REQUIRED WORK: The entries below hold a line with "apply list_lookup_singleton_Some in Hc as [Hc" and a line with "Lemma returned_lt e". Return those lines and all that lie between them, exactly and only.

(Records excerpted from a collection)
▼▼▼
Lemma good_serve_step i e e' : good e -> serve_step i e = Some e' -> good e'.
Proof.
  intros G. unfold serve_step. destruct (cycles e !! i) as [c|] eqn:Hi; [|done].
  destruct (cy_pc c) eqn:Hpc; intros [= <-].
  - unfold register_serve_handle.
    destruct (is_current e i) eqn:Ecur.
    { apply (is_current_slot e i c G Hi) in Ecur. destruct (g_slot e G _ Ecur) as (c' & Hc & Hr).
      rewrite Hi in Hc. injection Hc as <-. by destruct Hr. }
    destruct (serve_handle e) as [prev|] eqn:Es.
    + pose proof (good_shutdown_and_close prev e G) as G'.
      assert (prev <> i) as Hne.
      { intros ->. rewrite (proj2 (is_current_slot e i c G Hi)) in Ecur; done. }
      eapply good_ext; [..|apply (good_register i c (upd_cycle shutdown_and_close prev e) G')]; try done.
      * cbn. by rewrite list_lookup_alter_ne.
      * intros h ch Hh. cbn in Hh |- *. rewrite Es in Hh. injection Hh as <-.
        rewrite list_lookup_alter_eq. intros (c0 & _ & ->)%fmap_Some. done.
    + eapply good_ext; [..|apply (good_register i c e G Hi Hpc)]; try done. congruence.
  - apply good_upd; [apply tame_set_task| |].
    + apply good_upd; [by apply tame_set_pc|done|]. intros c' Hc' Hok. rewrite Hi in Hc'. injection Hc' as <-.
      apply ok_set_pc; try done; [unfold registered; congruence|by intros [|]].
    + cbn. intros c'. rewrite list_lookup_alter_eq, Hi. intros [= <-] [H1 H2 H3 H4 H5].
      assert (cy_task c = TNone) as Ht.
      { destruct (g_cycles e G i c Hi) as [_ _ _ _ H6]. apply H6. by right. }
      constructor; cbn in *; try done; [|by intros [|]].
      intros Hs. destruct (H2 Hs) as [|[|[|]]]; [by left|congruence..].
  - (* attach, then past the attached point *)
    set (e1 := upd_cycle attach_join i e).
    assert (upd_cycle (set_pc SvInstall) i e1 = upd_cycle (fun c => set_pc SvInstall (attach_join c)) i e) as ->.
    { unfold e1, upd_cycle, set_cycles. cbn. by rewrite list_alter_alter_eq. }
    apply good_upd; [|done|].
    + destruct tame_attach_join as [T1 T2 T3]. constructor; [done| |done]. by intros c' Hc'.
    + intros c' Hc' [H1 H2 H3 H4 H5]. rewrite Hi in Hc'. injection Hc' as <-.
      assert (registered c) as Hr by (unfold registered; congruence).
      unfold attach_join. destruct (cy_abort_requested c) eqn:Ha; constructor; cbn.
      1-5: [> by right; left|done|by left|by right; right|by intros [|]].
      all: [> intros _; rewrite Ha; by apply H1|done|congruence|by left|by intros [|]].
  - set (e1 := if cy_ffi c then _ else e).
    assert (good e1 /\ cycles e1 = cycles e) as [G1 Ec].
    { unfold e1, set_local_service_for. destruct (cy_ffi c); [|done]. rewrite Hi.
      destruct (is_current e i && _); [|done]. split; [|done]. by eapply good_ext; [..|exact G]. }
    apply good_upd; [by apply tame_set_pc|done|]. rewrite Ec. intros c' Hc' Hok.
    rewrite Hi in Hc'. injection Hc' as <-.
    apply ok_set_pc; try done; [unfold registered; congruence|]. intros _. by left.
Qed.

(** ** Accept loops *)

(** Moving the loop on keeps the invariant when a loop told to stop keeps its
    permit or is on its way out. *)
Lemma good_task f i e c :
  good e -> cycles e !! i = Some c -> cy_task c <> TNone ->
  (forall c, cy_token (f c) = cy_token c /\ cy_pc (f c) = cy_pc c /\ cy_join (f c) = cy_join c /\
     cy_shutdown_requested (f c) = cy_shutdown_requested c /\
     cy_abort_requested (f c) = cy_abort_requested c /\ cy_cancelled (f c) = cy_cancelled c) ->
  (cy_permit c = true \/ leaving (cy_task c) -> cy_permit (f c) = true \/ leaving (cy_task (f c))) ->
  good (upd_cycle f i e).
Proof.
  intros G Hi Hn Hf Hp. apply good_upd; [|done|].
  - constructor; intros c0; unfold registered; destruct (Hf c0) as (E1 & E2 & E3 & E4 & E5 & E6); congruence.
  - intros c' Hc' [H1 H2 H3 H4 H5]. rewrite Hi in Hc'. injection Hc' as <-.
    destruct (Hf c) as (E1 & E2 & E3 & E4 & E5 & E6).
    constructor; unfold registered, attached in *; rewrite ?E2, ?E3, ?E4, ?E5, ?E6; try done.
    + intros Hs. auto.
    + intros Hpc. by destruct Hn; apply H5.
Qed.

Lemma good_task_poll i ev e e' : good e -> task_poll i ev e = Some e' -> good e'.
Proof.
  intros G. unfold task_poll. destruct (cycles e !! i) as [c|] eqn:Hi; [|done].
  destruct (cy_task c) eqn:Et; try done.
  all: destruct (cy_cancelled c); [intros [= <-]; eapply good_task; try done; [congruence|]; intros _;
    right; unfold leaving; cbn; tauto|].
  - destruct (cy_cfg_ok c); intros [= <-]; eapply good_task; try done; try congruence; cbn; unfold leaving; rewrite ?Et;
      [intros [|[|[|]]]; by auto|tauto].
  - destruct (cy_permit c) eqn:Ep.
    { intros [= <-]. eapply good_task; try done; [congruence|]. intros _. right. unfold leaving. cbn. tauto. }
    destruct (transport_closed e).
    { intros [= <-]. eapply good_ext; [..|eapply (good_task (set_task TDraining) i e c)]; try done; [congruence|].
      intros _. right. unfold leaving. cbn. tauto. }
    destruct ev; intros [= <-]; try done. eapply good_task; try done; [congruence|].
    rewrite Ep. unfold leaving. rewrite Et. by intros [|[|[|]]].
  - destruct ev as [| |[]|]; intros [= <-]; try done;
      (eapply good_task; try done; [congruence|]); cbn; unfold leaving; rewrite Et; intros [|[|[|]]]; by auto.
  - destruct ev; intros [= <-]; try done.
    eapply good_task; try done; [congruence|]. intros _. right. unfold leaving. cbn. tauto.
Qed.

(** ** Closes *)

(** The flag makes the cycle stopped, and the close its aborter. *)
Lemma good_abort_flag k h e t :
  good e -> closes e !! k = Some t -> ct_pc t = CAbortFlag h ->
  good (put_close k (CAbortJoin h) (upd_cycle set_abort_requested h e)).
Proof.
  intros [G1 G2 G3 G4 G5 G6] Hk Hp. set (e' := put_close _ _ _).
  assert (aborting e' h) as Hab.
  { exists k, (mkClose (ct_close t) (CAbortJoin h)). cbn. by rewrite list_lookup_alter_eq, Hk. }
  assert (forall j c', cycles e' !! j = Some c' -> exists c, cycles e !! j = Some c /\
    ((j = h /\ c' = set_abort_requested c) \/ (j <> h /\ c' = c))) as Hl.
  { intros j c'. cbn. destruct (decide (j = h)) as [->|Hne].
    - rewrite list_lookup_alter_eq. intros (c & -> & ->)%fmap_Some. exists c. eauto.
    - rewrite list_lookup_alter_ne by done. intros ->. exists c'. eauto. }
  constructor.
  - intros j c' (c & Ej & [[-> ->]|[_ ->]])%Hl; [exact (G1 h c Ej)|exact (G1 j c Ej)].
  - cbn. by rewrite length_alter.
  - intros j (c & Ej & Hc)%G3. cbn. destruct (decide (j = h)) as [->|Hne].
    + exists (set_abort_requested c). by rewrite list_lookup_alter_eq, Ej.
    + exists c. by rewrite list_lookup_alter_ne.
  - intros j c' (c & Ej & [[-> ->]|[Hne ->]])%Hl; destruct (G4 _ _ Ej) as [H1 H2 H3 H4 H5].
    + constructor; try done; cbn; [intros _ _; by right; left|intros _ _; by right; right].
    + constructor; try done.
      * intros Hr Hc. destruct (H1 Hr Hc) as [|[|Hh]]; [by left|by right; left|].
        destruct (held_put_close k (CAbortJoin h) (upd_cycle set_abort_requested h e) t j Hk Hh) as [|[]];
          [by right; right|congruence..].
      * intros Ha Hat. destruct (H3 Ha Hat) as [|[|Hb]]; [by left|by right; left|].
        destruct (aborting_put_close k (CAbortJoin h) (upd_cycle set_abort_requested h e) t j Hk Hb);
          [by right; right|congruence].
  - intros k' t' j c' Hk' Hp' (c & Ej & Hc)%Hl. cbn in Hk'.
    assert (cy_shutdown_requested c = true) as Hs.
    { destruct (decide (k' = k)) as [->|Hne].
      - rewrite list_lookup_alter_eq, Hk in Hk'. by injection Hk' as <-.
      - rewrite list_lookup_alter_ne in Hk' by done. by eapply G5. }
    by destruct Hc as [[_ ->]|[_ ->]].
  - intros k' t' j Hk' Hp'. cbn in Hk' |- *. rewrite length_alter. destruct (decide (k' = k)) as [->|Hne].
    + rewrite list_lookup_alter_eq, Hk in Hk'. injection Hk' as <-. by destruct Hp'.
    + rewrite list_lookup_alter_ne in Hk' by done. by eapply G6.
Qed.

Lemma good_close_step k e e' : good e -> close_step k e = Some e' -> good e'.
Proof.
  intros G. unfold close_step. destruct (closes e !! k) as [t|] eqn:Hk; [|done].
  destruct (ct_pc t) as [force|h|h|h|h|h|h| | | |] eqn:Hp.
  - destruct (serve_handle e) as [h|] eqn:Es; intros [= <-]; [by eapply good_take|].
    eapply good_put_close; try done; rewrite ?Hp; naive_solver.
  - intros [= <-]. eapply good_put_close; [by apply good_shutdown|done|..].
    + intros j c Hj. rewrite Hp. intros [[= ->]|]; [|done]. left. cbn in Hj.
      rewrite list_lookup_alter_eq in Hj. by apply fmap_Some in Hj as (c0 & _ & ->).
    + rewrite Hp. naive_solver.
    + intros h' c [= <-] Hc. cbn in Hc. rewrite list_lookup_alter_eq in Hc.
      by apply fmap_Some in Hc as (c0 & _ & ->).
    + intros h' [|[= <-]]; [done|]. cbn. rewrite length_alter. apply (g_range e G k t h Hk). by left.
  - destruct (cycles e !! h) as [c|] eqn:Hh; [|done]. intros [= <-].
    pose proof (g_take_join e G k t h c Hk Hp Hh) as Hs.
    eapply good_put_close; [|done|rewrite Hp; naive_solver|rewrite Hp; naive_solver|by destruct (cy_join c)|by destruct (cy_join c); intros ? [|]].
    apply good_upd; [apply tame_set_join|done|]. intros c' Hc' [H1 H2 H3 H4 H5].
    rewrite Hh in Hc'. injection Hc' as <-. constructor; try done. intros _. by right; left.
  - destruct (cycles e !! h) as [c|]; [|done]. destruct (task_ended _); [|done]. intros [= <-].
    eapply good_put_close; try done; rewrite ?Hp; try naive_solver; unfold after_handle; [intros ? ?|intros ? [|]]; by destruct (ct_close t).
  - destruct (cycles e !! h) as [c|]; [|done]. destruct (task_ended _); [|done]. intros [= <-].
    eapply good_put_close; try done; rewrite ?Hp; try naive_solver; unfold after_handle; [intros ? ?|intros ? [|]]; by destruct (ct_close t).
  - intros [= <-].
    by eapply good_abort_flag.
  - intros [= <-]. eapply good_put_close; [|done|rewrite Hp; naive_solver| | |].
    + apply good_upd; [apply tame_abort_join|done|]. intros c Hc Hok.
      unfold abort_join. destruct (cy_join c) eqn:Ej; [|done]. destruct Hok as [H1 H2 H3 H4 H5].
      constructor; cbn; try done; intros; [by left|by right; right].
    + intros j c Hj. rewrite Hp. intros [= ->] Hat Ha. cbn in Hj. rewrite list_lookup_alter_eq in Hj.
      apply fmap_Some in Hj as (c0 & Hc0 & ->). destruct (g_cycles e G j c0 Hc0) as [_ _ _ H4 _].
      unfold abort_join in *. destruct (cy_join c0) eqn:Ej; [by left|].
      destruct (H4 Hat) as [|[|]]; [congruence|by right|by left].
    + unfold after_handle. intros ? ?. by destruct (ct_close t).
    + unfold after_handle. intros ? [|]; by destruct (ct_close t).
  - intros [= <-]. eapply good_put_close; try done; rewrite ?Hp; try naive_solver. by eapply good_ext; [..|exact G].
  - intros [= <-]. eapply good_put_close; try done; rewrite ?Hp; try naive_solver. by eapply good_ext; [..|exact G].
  - intros [= <-]. eapply good_put_close; try done; rewrite ?Hp; try naive_solver. by eapply good_ext; [..|exact G].
  - done.
Qed.


(** ** Every step *)

Lemma good_next_serve_token ffi ok e : fits (next_serve_token ffi ok e) -> good e -> good (next_serve_token ffi ok e).
Proof.
  unfold fits. intros Hf [G1 G2 G3 G4 G5 G6]. cbn in Hf. rewrite length_app in Hf. simpl in Hf.
  assert ((serve_started_gen e + 1) mod (U64_MAX + 1) = Z.of_nat (length (cycles e)) + 1)%Z as Et.
  { rewrite G2. apply Z.mod_small. lia. }
  unfold next_serve_token. rewrite Et. constructor; cbn.
  - intros i c [Hi|[Hi Hc]]%lookup_app_Some; [by apply G1|].
    apply list_lookup_singleton_Some in Hc as [Hc <-]. simpl. lia.
  - rewrite length_app. simpl. lia.
  - intros h (c & Hh & Hc)%G3. exists c. split; [by apply lookup_app_l_Some|done].
  - intros i c [Hi|[Hi Hc]]%lookup_app_Some; [by apply G4|].
    apply list_lookup_singleton_Some in Hc as [_ <-]. constructor; cbn; try done; unfold attached; cbn; naive_solver.
  - intros k t h c Hk Hp [Hh|[Hlen Hc]]%lookup_app_Some; [by eapply G5|].
    apply list_lookup_singleton_Some in Hc as [Hh <-]. exfalso.
    assert (h < length (cycles e)) by (eapply G6; eauto). lia.
  - intros k t h Hk Hp. rewrite length_app. simpl. assert (h < length (cycles e)) by (eapply G6; eauto). lia.
Qed.

Lemma returned_lt e i : returned e i = true -> i < length (cycles e).
Proof. unfold returned. destruct (cycles e !! i) eqn:E; [|done]. intros _. by eapply lookup_lt_Some. Qed.

Lemma good_step a e e' : fits e' -> good e -> endpoint_step a e = Some e' -> good e'.
Proof.
  intros Hf G. destruct a as [ffi ok|i|i ev| |i|i|i|force|i|i|k]; cbn [endpoint_step].
  - intros [= <-]. by apply good_next_serve_token.
  - by apply good_serve_step.
  - by apply good_task_poll.
  - intros [= <-]. unfold stop_serve. cbn. destruct (serve_handle e) as [h|]; [apply good_shutdown|];
      by eapply good_ext; [..|exact G].
  - destruct (returned e i); intros [= <-]. unfold set_serve_handle.
    destruct (is_current e i); [done|by apply good_shutdown_and_close].
  - destruct (returned e i); intros [= <-]. by apply good_shutdown.
  - destruct (returned e i); intros [= <-]. by apply good_shutdown_and_close.
  - intros [= <-]. by apply good_start_close.
  - destruct (returned e i) eqn:Er; intros [= <-]. apply good_start_close; [done|done|].
    intros h [= <-]. by apply returned_lt.
  - destruct (returned e i); intros [= <-]. by apply good_start_close.
  - by apply good_close_step.
Qed.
▲▲▲
YOUR SOLUTION:
    apply list_lookup_singleton_Some in Hc as [Hc <-]. simpl. lia.
  - rewrite length_app. simpl. lia.
  - intros h (c & Hh & Hc)%G3. exists c. split; [by apply lookup_app_l_Some|done].
  - intros i c [Hi|[Hi Hc]]%lookup_app_Some; [by apply G4|].
    apply list_lookup_singleton_Some in Hc as [_ <-]. constructor; cbn; try done; unfold attached; cbn; naive_solver.
  - intros k t h c Hk Hp [Hh|[Hlen Hc]]%lookup_app_Some; [by eapply G5|].
    apply list_lookup_singleton_Some in Hc as [Hh <-]. exfalso.
    assert (h < length (cycles e)) by (eapply G6; eauto). lia.
  - intros k t h Hk Hp. rewrite length_app. simpl. assert (h < length (cycles e)) by (eapply G6; eauto). lia.
Qed.

Lemma returned_lt e i : returned e i = true -> i < length (cycles e).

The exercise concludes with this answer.